*WORK ORDER:* Give again, word for word, every line in the entries below from the line with "Definition p_value : ItemReader" up to and including the line with "else reading p_value", and no other line.

[Saved entries]
Lemma emits_arrayHeader n stk :
  in_u 32 n -> (length stk < kMaxDepth)%nat ->
  emits (arrayHeader n) (head 4 n) stk (settle (arrFrame n) stk).
Proof.
  intros Hn Hd. unfold in_u in Hn. apply (emits_seq (openContainer false n) (writeHead 4 n) [] (head 4 n) _ (settle (arrFrame n) stk)).
  - by apply emits_open.
  - apply emits_head; lia.
Qed.

Lemma emits_key k rem lk stk :
  in_u 64 k -> above lk [k] = true ->
  emits (key k) (head 0 k) (mapFrame rem lk :: stk) (consumeOne (mapFrame rem (Some k) :: stk)).
Proof.
  intros [Hk _] Ha. pose proof (emits_head 0 k (mapFrame rem (Some k) :: stk) ltac:(lia) Hk) as [H1 H2 H3].
  assert ((match lk with Some l => k <=? l | None => false end) = false) as Hlt.
  { destruct lk as [l|]; [|done]. cbn [above] in Ha. rewrite andb_true_r in Ha.
    apply Z.ltb_lt in Ha. apply Z.leb_gt. lia. }
  split.
  - intros w n [Hf Ho]. unfold key, keyRaw. by rewrite Hf.
  - intros out pre H. unfold key, keyRaw. cbn [wrote w_failed w_stack mapFrame isMap negb lastKey].
    rewrite Hlt. change (with_stack _ _) with (wrote out pre (mapFrame rem (Some k) :: stk)).
    by rewrite H2.
  - intros out pre H. unfold key, keyRaw. cbn [wrote w_failed w_stack mapFrame isMap negb lastKey].
    rewrite Hlt. change (with_stack _ _) with (wrote out pre (mapFrame rem (Some k) :: stk)).
    apply broken_with_stack. by apply H3.
Qed.
(** Everything a sender relies on, in one statement: the size is 0 exactly when the span is too
    small, nothing outside the span is touched, the bytes decode to the normalised message, and
    they still do when a newer peer has added keys this decoder does not know. *)
Lemma message_contract (m : M) out : msg_ok m ->
  let '(o, n) := msg_encode m out in
  length o = length out
  /\ (n = 0%nat <-> (length out < length (encode (IMap (msg_fields m))))%nat)
  /\ (n <> 0%nat -> drop n o = drop n out /\ msg_decode (take n o) = ok (msg_norm m))
  /\ forall kvs rest, wf (IMap kvs) = true ->
       Forall (fun kv => knownb (msg_known M) kv = false -> (nest (snd kv) <= 3)%nat) kvs ->
       List.filter (knownb (msg_known M)) kvs = msg_fields m ->
       msg_decode (encode (IMap kvs) ++ rest) = ok (msg_norm m).
Proof.
  intros Hok. pose proof (msg_encodes m Hok out) as He.
  pose proof (encode_length_pos (IMap (msg_fields m))) as Hpos.
  set (bs := encode (IMap (msg_fields m))) in *.
  assert (forall kvs rest, wf (IMap kvs) = true ->
       Forall (fun kv => knownb (msg_known M) kv = false -> (nest (snd kv) <= 3)%nat) kvs ->
       List.filter (knownb (msg_known M)) kvs = msg_fields m ->
       msg_decode (encode (IMap kvs) ++ rest) = ok (msg_norm m)) as Htol by (intros; by apply msg_decodes).
  destruct (Nat.leb_spec (length bs) (length out)).
  - rewrite He. split_and!; [rewrite length_app, length_drop; lia|lia| |done].
    intros _. rewrite take_app_length, drop_app_length. split; [done|].
    pose proof (message_roundtrip m [] Hok) as Hr. by rewrite app_nil_r in Hr.
  - destruct (msg_encode m out) as [o n]. cbn [fst snd] in He. destruct He as [-> Ho].
    split_and!; [done|lia|done|done].
Qed.
(* ===== verification/MsgIntent.v ===== *)
(** * MsgIntent: INTENT, ECHO and EVENT (wire/messages/intent.hpp, echo.hpp, event.hpp)

    The three messages that carry schema-dependent values: a small map from a channel's own field
    keys to tagged scalars.  A value count and its array are one list; the list may be longer than
    the array's capacity only on the encode side, where the source checks the count first. *)

From S2P Require Import Prelude CborItem CborReader CborWriter CborMessage.

Definition kIntentMaxValueFields : Z := 8.

(** The [kind] discriminator with the one member it makes meaningful; a float is its bits. *)
Inductive IntentValue :=
  | VU64 (v : Z) | VI64 (v : Z) | VF32 (bits : Z) | VBool (b : bool)
  | VTstr (s : list byte) | VBstr (b : list byte).

#[export] Instance IntentValue_eq_dec : EqDecision IntentValue.
Proof. solve_decision. Defined.

Abbreviation IntentValueField := (Z * IntentValue)%type.

Definition encodeIntentValue (v : IntentValue) : CborWriter -> CborWriter :=
  match v with
  | VU64 v => uintVal v
  | VI64 v => intVal v
  | VF32 bits => f32Val bits
  | VBool b => boolVal b
  | VTstr s => tstrVal s
  | VBstr b => bstrVal b
  end.

(** [for (i < count) { w.key(f.key); encodeIntentValue(w, f.value); }] after the map header. *)
Definition encodeIntentValueMap (l : list IntentValueField) : CborWriter -> CborWriter :=
  mapHeader (len l) ;;; w_each (fun f => key (fst f) ;;; encodeIntentValue (snd f)) l.

Definition decodeIntentValue_run (r : CborReader) : decoded (IntentValue * CborReader) :=
  let? t := peekType r in
  match t with
  | MT_UInt => let? (v, r') := readUint r in ok (VU64 v, r')
  | MT_NegInt => let? (v, r') := readInt r in ok (VI64 v, r')
  | MT_TextString => let? (v, r') := readTstr r in ok (VTstr v, r')
  | MT_ByteString => let? (v, r') := readBstr r in ok (VBstr v, r')
  | MT_Simple =>
      match readBool r with
      | ok (b, r') => ok (VBool b, r')
      | err _ => let? (f, r') := readF32 r in ok (VF32 f, r')
      end
  | MT_Array | MT_Map | MT_Tag => err Malformed
  end.

Definition sem_value (b : nat) (i : Item) : decoded IntentValue :=
  match i with
  | IUint v => ok (VU64 v)
  | INeg n => ok (VI64 (-1 - i64 n))
  | ITstr s => ok (VTstr s)
  | IBstr s => ok (VBstr s)
  | IBool v => ok (VBool v)
  | IF32 bits => ok (VF32 bits)
  | _ => err Malformed
  end.

Lemma Reads_value : Reads decodeIntentValue_run sem_value.
Proof.
  pose proof (Reads_then _ _ (fun v => ok (VU64 v)) Reads_uint) as HU.
  pose proof (Reads_then _ _ (fun v => ok (VI64 v)) Reads_int) as HI.
  pose proof (Reads_then _ _ (fun v => ok (VTstr v)) Reads_tstr) as HT.
  pose proof (Reads_then _ _ (fun v => ok (VBstr v)) Reads_bstr) as HB.
  split.
  - intros r i rest Hr Hw Hu. unfold decodeIntentValue_run.
    rewrite (peekType_item r i rest Hw Hu). cbn [result_bind]. destruct i; cbn [item_type]; try done.
    + exact (reads_item _ _ HU r _ rest Hr Hw Hu).
    + exact (reads_item _ _ HI r _ rest Hr Hw Hu).
    + exact (reads_item _ _ HB r _ rest Hr Hw Hu).
    + exact (reads_item _ _ HT r _ rest Hr Hw Hu).
    + by rewrite (reads_item _ _ Reads_bool r _ rest Hr Hw Hu).
    + by rewrite (reads_item _ _ Reads_bool r _ rest Hr Hw Hu), (reads_item _ _ Reads_f32 r _ rest Hr Hw Hu).
    + by rewrite (reads_item _ _ Reads_bool r _ rest Hr Hw Hu), (reads_item _ _ Reads_f32 r _ rest Hr Hw Hu).
  - intros r a r' Hr H. apply result_bind_ok in H as (t & Ht & H).
    assert (forall sem : nat -> Item -> decoded IntentValue, (exists i rest, wf i = true /\ unread r = encode i ++ rest
        /\ r' = consume (length (encode i)) r /\ sem (budget r) i = ok a) ->
      (forall i, item_type i = t -> sem (budget r) i = ok a -> sem_value (budget r) i = ok a) ->
      exists i rest, wf i = true /\ unread r = encode i ++ rest
        /\ r' = consume (length (encode i)) r /\ sem_value (budget r) i = ok a) as Hgo.
    { intros sem (i & rest & Hw & Hu & Hr' & Hs) Himp. exists i, rest. split_and!; try done. apply Himp; [|done].
      rewrite (peekType_item r i rest Hw Hu) in Ht. by injection Ht. }
    destruct t; try done.
    + apply (Hgo _ (reads_sound _ _ HU r a r' Hr H)). by intros [].
    + apply (Hgo _ (reads_sound _ _ HI r a r' Hr H)). by intros [].
    + apply (Hgo _ (reads_sound _ _ HB r a r' Hr H)). by intros [].
    + apply (Hgo _ (reads_sound _ _ HT r a r' Hr H)). by intros [].
    + destruct (readBool r) as [[b rb]|] eqn:Eb.
      * injection H as <- <-. destruct (reads_sound _ _ Reads_bool r b rb Hr Eb) as (i & rest & Hw & Hu & -> & Hs).
        exists i, rest. split_and!; [done..|]. destruct i; try done. by injection Hs as ->.
      * pose proof (Reads_then _ _ (fun v => ok (VF32 v)) Reads_f32) as HF.
        apply (Hgo _ (reads_sound _ _ HF r a r' Hr H)). by intros [].
Qed.

Definition p_value : ItemReader IntentValue := {| run := decodeIntentValue_run; run_reads := Reads_value |}.

(** [decodeIntentValue(r)]. *)
Definition decodeIntentValue := run p_value.

(** [decodeIntentValueMap]: the count check precedes the entries, the key check the value. *)
Definition p_value_map (Capacity : Z) : ItemReader (list IntentValueField) :=
  fields (fun n => if Capacity <? n then err CapacityExceeded else ok [])
    (fun fk acc =>
       if 0xFF <? fk then refuse Malformed
       else reading p_value (fun v => ok (acc ++ [(u8 fk, v)]))).

Definition decodeIntentValueMap (Capacity : Z) := run (p_value_map Capacity).

Record IntentMsg := mkIntentMsg {
  it_channel_id : Z; it_intent_id : Z; it_value : list IntentValueField;
     it_precondition : option Z; it_takeover : option bool; it_trial : option bool }.

Definition IntentMsg_new : IntentMsg :=
  {| it_channel_id := 0; it_intent_id := 0; it_value := []; it_precondition := None;
     it_takeover := None; it_trial := None |}.

Definition set_it_channel_id (v : Z) (m : IntentMsg) : IntentMsg :=
  {| it_channel_id := v; it_intent_id := it_intent_id m; it_value := it_value m;
     it_precondition := it_precondition m; it_takeover := it_takeover m; it_trial := it_trial m |}.
Definition set_it_intent_id (v : Z) (m : IntentMsg) : IntentMsg :=
  {| it_channel_id := it_channel_id m; it_intent_id := v; it_value := it_value m;
     it_precondition := it_precondition m; it_takeover := it_takeover m; it_trial := it_trial m |}.
Definition set_it_value (v : list IntentValueField) (m : IntentMsg) : IntentMsg :=
  {| it_channel_id := it_channel_id m; it_intent_id := it_intent_id m; it_value := v;
     it_precondition := it_precondition m; it_takeover := it_takeover m; it_trial := it_trial m |}.
Definition set_it_precondition (v : option Z) (m : IntentMsg) : IntentMsg :=
  {| it_channel_id := it_channel_id m; it_intent_id := it_intent_id m; it_value := it_value m;
     it_precondition := v; it_takeover := it_takeover m; it_trial := it_trial m |}.
Definition set_it_takeover (v : option bool) (m : IntentMsg) : IntentMsg :=
  {| it_channel_id := it_channel_id m; it_intent_id := it_intent_id m; it_value := it_value m;
     it_precondition := it_precondition m; it_takeover := v; it_trial := it_trial m |}.
Definition set_it_trial (v : option bool) (m : IntentMsg) : IntentMsg :=
  {| it_channel_id := it_channel_id m; it_intent_id := it_intent_id m; it_value := it_value m;
     it_precondition := it_precondition m; it_takeover := it_takeover m; it_trial := v |}.

Definition encodeIntent (m : IntentMsg) (out : list byte) : list byte * nat :=
  if kIntentMaxValueFields <? len (it_value m) then (out, 0%nat)
  else
    let nKeys := 3 + Z.b2z (has (it_precondition m)) + Z.b2z (has (it_takeover m)) + Z.b2z (has (it_trial m)) in
    finish ((mapHeader nKeys
      ;;; (key CborKey.channel_id ;;; uintVal (it_channel_id m))
      ;;; (key CborKey.intent_id ;;; uintVal (it_intent_id m))
      ;;; (key CborKey.value ;;; encodeIntentValueMap (it_value m))
      ;;; w_opt (it_precondition m) (fun v => key CborKey.precondition ;;; uintVal v)
      ;;; w_opt (it_takeover m) (fun v => key CborKey.takeover ;;; boolVal v)
      ;;; w_opt (it_trial m) (fun v => key CborKey.trial ;;; boolVal v))
      (CborWriter_new out)).

(** The flags are [gotChannel], [gotIntentId], [gotValue]. *)
Definition intent_field (k : Z) (st : IntentMsg * (bool * bool * bool))
  : ItemReader (IntentMsg * (bool * bool * bool)) :=
  let '(m, (gc, gi, gv)) := st in
  if k =? CborKey.channel_id then reading p_uint (fun v => ok (set_it_channel_id (u16 v) m, (true, gi, gv)))
  else if k =? CborKey.intent_id then reading p_uint (fun v => ok (set_it_intent_id (u16 v) m, (gc, true, gv)))
  else if k =? CborKey.value then
    reading (p_value_map kIntentMaxValueFields) (fun v => ok (set_it_value v m, (gc, gi, true)))
  else if k =? CborKey.precondition then
    reading p_uint (fun v => ok (set_it_precondition (Some (u16 v)) m, (gc, gi, gv)))
  else if k =? CborKey.takeover then reading p_bool (fun v => ok (set_it_takeover (Some v) m, (gc, gi, gv)))
  else if k =? CborKey.trial then reading p_bool (fun v => ok (set_it_trial (Some v) m, (gc, gi, gv)))
  else skipping st.

Definition p_intent : ItemReader IntentMsg :=
  reading (fields (fun _ => ok (IntentMsg_new, (false, false, false))) intent_field)
    (fun '(m, (gc, gi, gv)) => if negb (gc && gi && gv) then err Malformed else ok m).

*EXERCISE ANSWER:*
Definition p_value : ItemReader IntentValue := {| run := decodeIntentValue_run; run_reads := Reads_value |}.

(** [decodeIntentValue(r)]. *)
Definition decodeIntentValue := run p_value.

(** [decodeIntentValueMap]: the count check precedes the entries, the key check the value. *)
Definition p_value_map (Capacity : Z) : ItemReader (list IntentValueField) :=
  fields (fun n => if Capacity <? n then err CapacityExceeded else ok [])
    (fun fk acc =>
       if 0xFF <? fk then refuse Malformed
       else reading p_value (fun v => ok (acc ++ [(u8 fk, v)]))).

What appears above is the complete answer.